Collected data ->
(** X23.  The two debug getters are not read-only queries: each runs one
    [ssd_step] with no drive and no time.  On a handle whose inertia respects
    the floor and whose heat is not negative, [neurossd_get_heat_level]
    returns the heat of the handle and leaves the heat as it was, while
    [neurossd_get_current_node] moves the walker to the strongest edge of
    its row and returns the node after that move; neither result depends on
    what the uninitialised local record held.  On a null system they return
    [0] and [-1]. *)
Theorem getters_step_the_engine (s : Bridge.NeuroSSDSystem (G := G))
    (h : SSDHandle G) (telem : SSDTelemetry) :
  Bridge.ssd_handle s = Some h ->
  Forall (fun k => kappa_min (prm h) <= k) (kappa h) -> 0 <= E h ->
  (exists s' h',
     Api.neurossd_get_heat_level (Some s) telem = (Some s', E h) /\
     Bridge.ssd_handle s' = Some h' /\ E h' = E h) /\
  (exists s' h',
     Api.neurossd_get_current_node (Some s) telem
       = (Some s', Z.of_nat (current h')) /\
     Bridge.ssd_handle s' = Some h' /\
     current h' = best_move (kappa h') (current h) (N h)) /\
  Api.neurossd_get_heat_level (G := G) None telem = (None, 0) /\
  Api.neurossd_get_current_node (G := G) None telem = (None, (-1)%Z).
Proof.
  intros Hh Hks HE.
  destruct (step_idle h 0 Hks HE) as (s0 & T4 & Hpost & _).
  set (h4 := {| N := N h; current := current h; kappa := kappa h; w := w h;
                E := E h; F := F h; T := T4; pi := pi h; prm := prm h;
                rng := s0 |}) in *.
  assert (HE' : E (fst (Core.step h 0 0)) = E h)
    by (rewrite Hpost, no_jump_branch_E; reflexivity).
  assert (HoutE : out_E (snd (Core.step h 0 0)) = E (fst (Core.step h 0 0))).
  { unfold Core.step.
    destruct (align_flow (prm h) 0 (kappa h) (rng h)) as [j s1].
    destruct (uni01 s1) as [u s2]. reflexivity. }
  assert (Houtc : out_current (snd (Core.step h 0 0))
                  = Z.of_nat (current (fst (Core.step h 0 0)))).
  { unfold Core.step.
    destruct (align_flow (prm h) 0 (kappa h) (rng h)) as [j s1].
    destruct (uni01 s1) as [u s2]. reflexivity. }
  split; [|split; [|split; reflexivity]].
  - unfold Api.neurossd_get_heat_level. rewrite Hh, ssd_step_run.
    eexists _, _. split; [rewrite HoutE, HE'; reflexivity|].
    split; [reflexivity|exact HE'].
  - unfold Api.neurossd_get_current_node. rewrite Hh, ssd_step_run.
    eexists _, _. split; [rewrite Houtc; reflexivity|].
    split; [reflexivity|].
    rewrite Hpost. unfold Core.no_jump_branch. cbn [current kappa].
    destruct (explore_cases h4 (mean_kappa (N h) (kappa h)))
      as (HN & Hcur & _).
    rewrite HN, Hcur. reflexivity.
Qed.

End SystemInvariants.

Lemma align_leap_step_invariants_witness :
  handle_wf (new_handle (G := Tape) 2 default_params 1) /\
  relax_in_bounds (prm (new_handle (G := Tape) 2 default_params 1))
    (N (new_handle (G := Tape) 2 default_params 1)) /\
  0 <= delta_kappa (prm (new_handle (G := Tape) 2 default_params 1)) /\
  0 <= c0_cool (prm (new_handle (G := Tape) 2 default_params 1)) /\
  handle_wf (fst (Core.step (new_handle (G := Tape) 2 default_params 1) 1 1)) /\
  0 <= E (fst (Core.step (new_handle (G := Tape) 2 default_params 1) 1 1)).
Proof.
  assert (Hwf : handle_wf (new_handle (G := Tape) 2 default_params 1))
    by (unfold handle_wf; simpl; repeat split; lia).
  assert (Hin : relax_in_bounds
                  (prm (new_handle (G := Tape) 2 default_params 1))
                  (N (new_handle (G := Tape) 2 default_params 1)))
    by (apply relax_in_bounds_unit; simpl; [lra|lia]).
  assert (Hd : 0 <= delta_kappa
                      (prm (new_handle (G := Tape) 2 default_params 1)))
    by (simpl; lra).
  assert (Hc : 0 <= c0_cool (prm (new_handle (G := Tape) 2 default_params 1)))
    by (simpl; lra).
  split; [exact Hwf|]. split; [exact Hin|]. split; [exact Hd|].
  split; [exact Hc|].
  destruct (align_leap_step_invariants (new_handle 2 default_params 1)
              (fst (Core.step (new_handle 2 default_params 1) 1 1)) 1 1
              None None Hwf Hin Hd Hc)
    as (Hwf' & _ & _ & _ & _ & _ & HE).
  - unfold AlignLeap.ssd_step. rewrite align_leap_step. reflexivity.
  - split; [exact Hwf'|exact HE].
Defined.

Description of the task -> The expected output is every line of the records in which the string "eexists" appears.

Exercise solution ->
    eexists _, _. split; [rewrite HoutE, HE'; reflexivity|].
    eexists _, _. split; [rewrite Houtc; reflexivity|].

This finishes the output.